Issue 39 — Summer 2004
Photographs are often said to be 'transparent' and equated to the experience of seeing. This is an inviting comparison because of the similarity between cameras and eyes but it also conceals the process of framing a picture and the various inversions and reflections that occur through optical devices. Jane Fletcher, writing about Roger Fenton and Stephen Shore, draws our attention to the transformative component of photographic picture making with a large format camera by looking at pictures upside down as they would have been seen on a camera's ground glass.
David Campany meanwhile has a number of examples of pictures being flipped horizontally. Although we frequently meet our own reversed image in the mirror this transformation is only rarely recognised when pictures appear in reproduction. It appears that despite photoraphy's much vaunted 'realism' the world could be reproduced back to front and we would not notice.

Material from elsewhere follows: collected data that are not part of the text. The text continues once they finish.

(* ===== verification/CudaDtype.v ===== *)
(** * Element types of the CUDA crate

    Models [crates/atomr-accel-cuda/src/dtype.rs] (with every cargo feature
    enabled) and the [AccelDtype] implementations of
    [crates/atomr-accel/src/dtype.rs]: what an element type is to the runtime and
    to each vendor library, and which operations accept it.  The foreign
    enumerations are inductive types with the variants the crate uses. *)

From S2P Require Import Prelude Dtype.

(** The types that implement [AccelDtype]: the tagged primitives and the two
    complex types of the CUDA crate. *)
Inductive Elem : Type := Prim (d : DType) | C32 | C64.

#[global] Instance Elem_eq_dec : EqDecision Elem.
Proof. solve_decision. Defined.

(** [AccelDtype::NAME], [SIZE], [KIND] and [Scalar]. *)
Definition NAME (e : Elem) : string :=
  match e with Prim d => dtype_name d | C32 => "complex64" | C64 => "complex128" end.
Definition SIZE (e : Elem) : nat :=
  match e with Prim d => size_bytes d | C32 => 8 | C64 => 16 end.
Definition KIND (e : Elem) : DType :=
  match e with Prim d => d | C32 => F32 | C64 => F64 end.
Definition Scalar (e : Elem) : DType :=
  match e with
  | Prim (F8E4m3 | F8E5m2 | F4E2m1) => F32
  | Prim d => d
  | C32 => F32
  | C64 => F64
  end.

Inductive cudaDataType : Type :=
  | CUDA_R_32F | CUDA_R_64F | CUDA_R_16F | CUDA_R_16BF
  | CUDA_R_8I | CUDA_R_8U | CUDA_R_32I | CUDA_R_32U | CUDA_R_64I | CUDA_R_64U
  | CUDA_R_8F_E4M3 | CUDA_R_8F_E5M2 | CUDA_C_32F | CUDA_C_64F.

#[global] Instance cudaDataType_eq_dec : EqDecision cudaDataType.
Proof. solve_decision. Defined.

Definition cuda_type_tag (t : cudaDataType) : string :=
  match t with
  | CUDA_R_32F => "CUDA_R_32F" | CUDA_R_64F => "CUDA_R_64F" | CUDA_R_16F => "CUDA_R_16F"
  | CUDA_R_16BF => "CUDA_R_16BF" | CUDA_R_8I => "CUDA_R_8I" | CUDA_R_8U => "CUDA_R_8U"
  | CUDA_R_32I => "CUDA_R_32I" | CUDA_R_32U => "CUDA_R_32U" | CUDA_R_64I => "CUDA_R_64I"
  | CUDA_R_64U => "CUDA_R_64U" | CUDA_R_8F_E4M3 => "CUDA_R_8F_E4M3"
  | CUDA_R_8F_E5M2 => "CUDA_R_8F_E5M2" | CUDA_C_32F => "CUDA_C_32F" | CUDA_C_64F => "CUDA_C_64F"
  end.

(** The bytes of an element as the CUDA headers define each type: the number in
    the name, twice for a complex type. *)
Definition cuda_type_bytes (t : cudaDataType) : nat :=
  match t with
  | CUDA_R_8I | CUDA_R_8U | CUDA_R_8F_E4M3 | CUDA_R_8F_E5M2 => 1
  | CUDA_R_16F | CUDA_R_16BF => 2
  | CUDA_R_32F | CUDA_R_32I | CUDA_R_32U => 4
  | CUDA_R_64F | CUDA_R_64I | CUDA_R_64U | CUDA_C_32F => 8
  | CUDA_C_64F => 16
  end.

Inductive cublasComputeType : Type := CUBLAS_COMPUTE_32F | CUBLAS_COMPUTE_64F | CUBLAS_COMPUTE_32I.

Inductive cudnnDataType : Type :=
  | CUDNN_DATA_FLOAT | CUDNN_DATA_DOUBLE | CUDNN_DATA_HALF | CUDNN_DATA_BFLOAT16
  | CUDNN_DATA_INT8 | CUDNN_DATA_UINT8 | CUDNN_DATA_INT32 | CUDNN_DATA_INT64
  | CUDNN_DATA_FP8_E4M3 | CUDNN_DATA_FP8_E5M2.

Inductive ncclDataType : Type :=
  | ncclFloat32 | ncclFloat64 | ncclFloat16 | ncclBfloat16
  | ncclInt8 | ncclUint8 | ncclInt32 | ncclUint32 | ncclInt64 | ncclUint64
  | ncclFloat8e4m3 | ncclFloat8e5m2.

(** The types that implement [CudaDtype]. *)
Definition is_cuda_dtype (e : Elem) : bool :=
  match e with Prim (I16 | U16 | F4E2m1) => false | _ => true end.

(** The methods of [CudaDtype]; [None] where there is no implementation. *)
Definition cuda_data_type (e : Elem) : option cudaDataType :=
  match e with
  | Prim F32 => Some CUDA_R_32F | Prim F64 => Some CUDA_R_64F
  | Prim I8 => Some CUDA_R_8I | Prim U8 => Some CUDA_R_8U
  | Prim I32 => Some CUDA_R_32I | Prim U32 => Some CUDA_R_32U
  | Prim I64 => Some CUDA_R_64I | Prim U64 => Some CUDA_R_64U
  | Prim F16 => Some CUDA_R_16F | Prim Bf16 => Some CUDA_R_16BF
  | Prim F8E4m3 => Some CUDA_R_8F_E4M3 | Prim F8E5m2 => Some CUDA_R_8F_E5M2
  | C32 => Some CUDA_C_32F | C64 => Some CUDA_C_64F
  | Prim (I16 | U16 | F4E2m1) => None
  end.

Definition cublas_compute_type (e : Elem) : option cublasComputeType :=
  match e with
  | Prim (F32 | F16 | Bf16 | F8E4m3 | F8E5m2) | C32 => Some CUBLAS_COMPUTE_32F
  | Prim F64 | C64 => Some CUBLAS_COMPUTE_64F
  | Prim (I8 | U8 | I32 | U32 | I64 | U64) => Some CUBLAS_COMPUTE_32I
  | Prim (I16 | U16 | F4E2m1) => None
  end.

Definition cuda_type_name (e : Elem) : option string :=
  match e with
  | Prim F32 => Some "float" | Prim F64 => Some "double"
  | Prim I8 => Some "char" | Prim U8 => Some "unsigned char"
  | Prim I32 => Some "int" | Prim U32 => Some "unsigned int"
  | Prim I64 => Some "long long" | Prim U64 => Some "unsigned long long"
  | Prim F16 => Some "__half" | Prim Bf16 => Some "__nv_bfloat16"
  | Prim F8E4m3 => Some "__nv_fp8_e4m3" | Prim F8E5m2 => Some "__nv_fp8_e5m2"
  | C32 => Some "cuComplex" | C64 => Some "cuDoubleComplex"
  | Prim (I16 | U16 | F4E2m1) => None
  end.

(** The two methods that panic for some implementors; the error is the panic
    message, and a type without an implementation has no such call. *)
Definition cudnn_data_type (e : Elem) : option (result cudnnDataType string) :=
  match e with
  | Prim F32 => Some (Ok CUDNN_DATA_FLOAT) | Prim F64 => Some (Ok CUDNN_DATA_DOUBLE)
  | Prim I8 => Some (Ok CUDNN_DATA_INT8) | Prim U8 => Some (Ok CUDNN_DATA_UINT8)
  | Prim I32 => Some (Ok CUDNN_DATA_INT32) | Prim U32 => Some (Ok CUDNN_DATA_INT32)
  | Prim I64 => Some (Ok CUDNN_DATA_INT64) | Prim U64 => Some (Ok CUDNN_DATA_INT64)
  | Prim F16 => Some (Ok CUDNN_DATA_HALF) | Prim Bf16 => Some (Ok CUDNN_DATA_BFLOAT16)
  | Prim F8E4m3 => Some (Ok CUDNN_DATA_FP8_E4M3) | Prim F8E5m2 => Some (Ok CUDNN_DATA_FP8_E5M2)
  | C32 => Some (Err "C32 is not a cuDNN tensor element type")
  | C64 => Some (Err "C64 is not a cuDNN tensor element type")
  | Prim (I16 | U16 | F4E2m1) => None
  end.

Definition nccl_data_type (e : Elem) : option (result ncclDataType string) :=
  match e with
  | Prim F32 => Some (Ok ncclFloat32) | Prim F64 => Some (Ok ncclFloat64)
  | Prim I8 => Some (Ok ncclInt8) | Prim U8 => Some (Ok ncclUint8)
  | Prim I32 => Some (Ok ncclInt32) | Prim U32 => Some (Ok ncclUint32)
  | Prim I64 => Some (Ok ncclInt64) | Prim U64 => Some (Ok ncclUint64)
  | Prim F16 => Some (Ok ncclFloat16) | Prim Bf16 => Some (Ok ncclBfloat16)
  | Prim F8E4m3 => Some (Ok ncclFloat8e4m3) | Prim F8E5m2 => Some (Ok ncclFloat8e5m2)
  | C32 => Some (Err "C32 is not an NCCL reduce element type")
  | C64 => Some (Err "C64 is not an NCCL reduce element type")
  | Prim (I16 | U16 | F4E2m1) => None
  end.

(** The marker traits: the types each library's requests accept. *)
Inductive Marker : Type :=
  | GemmSupported | CudnnSupported | FftSupported | RngFloatSupported | RngIntSupported
  | NcclReduceSupported | SolverSupported | SparseSupported | TensorSupported
  | AxpyDotNrm2Supported | GemvSupported | GerSupported | GeamSupported | SyrkSupported
  | TrsmSupported.

Definition supported (k : Marker) : list Elem :=
  match k with
  | GemmSupported => [Prim F32; Prim F64; Prim I8; Prim I32; Prim F16; Prim Bf16; Prim F8E4m3; Prim F8E5m2]
  | CudnnSupported =>
    [Prim F8E4m3; Prim F8E5m2; Prim F32; Prim F64; Prim I8; Prim U8; Prim I32; Prim I64; Prim F16; Prim Bf16]
  | FftSupported => [Prim F32; Prim F64; C32; C64; Prim F16]
  | RngFloatSupported => [Prim F32; Prim F64]
  | RngIntSupported => [Prim U32; Prim U64]
  | AxpyDotNrm2Supported => [Prim F32; Prim F64; Prim F16; Prim Bf16]
  | GemvSupported | GerSupported | GeamSupported | SyrkSupported | TrsmSupported => [Prim F32; Prim F64]
  | NcclReduceSupported =>
    [Prim F8E4m3; Prim F8E5m2; Prim F32; Prim F64; Prim I8; Prim U8; Prim I32; Prim U32; Prim I64;
     Prim U64; Prim F16; Prim Bf16]
  | SolverSupported => [Prim F32; Prim F64]
  | SparseSupported | TensorSupported => [Prim F32; Prim F64; Prim F16; Prim Bf16]
  end.

(** A table's answer is total on the types a marker accepts. *)
Definition total_at {A} (f : Elem → option (result A string)) (e : Elem) : Prop :=
  ∃ a, f e = Some (Ok a).

Ltac by_supported :=
  repeat match goal with
  | H : _ ∈ _ :: _ |- _ => apply elem_of_cons in H as [->|H]
  | H : _ ∈ [] |- _ => by apply not_elem_of_nil in H
  end.

(** The dtype tables agree: every type a library's requests accept implements
    [CudaDtype]; the CUDA data type of a type determines it and describes elements
    of exactly its size; and a type accepted by cuDNN (by NCCL's reductions) has a
    cuDNN (an NCCL) data type, which no other accepted type shares, so neither
    table panics or confuses two types that its library accepts. *)
Theorem dtype_tables_typed :
  (∀ k e, e ∈ supported k → is_cuda_dtype e = true) ∧
  (∀ e, is_cuda_dtype e = true ↔ is_Some (cuda_data_type e)) ∧
  (∀ e t, cuda_data_type e = Some t → cuda_type_bytes t = SIZE e) ∧
  (∀ e1 e2 t, cuda_data_type e1 = Some t → cuda_data_type e2 = Some t → e1 = e2) ∧
  (∀ e, e ∈ supported CudnnSupported → total_at cudnn_data_type e) ∧
  (∀ e1 e2, e1 ∈ supported CudnnSupported → e2 ∈ supported CudnnSupported →
     cudnn_data_type e1 = cudnn_data_type e2 → e1 = e2) ∧
  (∀ e, e ∈ supported NcclReduceSupported → total_at nccl_data_type e) ∧
  (∀ e1 e2, e1 ∈ supported NcclReduceSupported → e2 ∈ supported NcclReduceSupported →
     nccl_data_type e1 = nccl_data_type e2 → e1 = e2).
Proof.
  split_and!.
  - intros [] e He; cbn in He; by_supported; done.
  - intros [[]| |]; cbn; split; try done; try (by eexists); by intros [].
  - intros [[]| |] t; cbn; intros; by simplify_eq.
  - intros [[]| |] [[]| |] t; cbn; intros; by simplify_eq.
  - intros e He; cbn in He; by_supported; by eexists.
  - intros e1 e2 H1 H2; cbn in H1, H2; by_supported; intros; by simplify_eq/=.
  - intros e He; cbn in He; by_supported; by eexists.
  - intros e1 e2 H1 H2; cbn in H1, H2; by_supported; intros; by simplify_eq/=.
Qed.

(** The complex types carry the tag of their lane, whose size is half of theirs. *)
Lemma complex_kind_size e : size_bytes (KIND e) = SIZE e ↔ e ≠ C32 ∧ e ≠ C64.
Proof. destruct e as [d| |]; cbn; naive_solver. Qed.

(** The scalar of a type is [f32] or [f64] except for these. *)
Lemma scalar_f32_f64 e :
  e ∈ supported AxpyDotNrm2Supported →
  (Scalar e = F32 ∨ Scalar e = F64) ↔ (e ≠ Prim F16 ∧ e ≠ Prim Bf16).
Proof. intros He; cbn in He; by_supported; cbn; naive_solver. Qed.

Medical pratice and people's attitudes to childbirth have changed in the last two decades. Elina Jokipii's work investigates some of these changes. She has interviewed a number of women of different ages asking them to describe their experiences and the choices they were given. Each of the women were then asked to re-enact the position in which they gave birth and were photographed accordingly.
Mirjana De La Cour's staged photographs of her husband use household items as props and costume accessories in a series of unexplained portraits. The improvised proceedings move between the humorous and the potentially disturbing as her husband assumes a number of guises.
Sara Davidmann's new work continues her collaboration with individuals crossing gender boundaries in different ways. The images reveal how the body is transformed through a sex-change. Different stages of transition are represented as well as individuals who have decided to exist outside the polarities of male and female.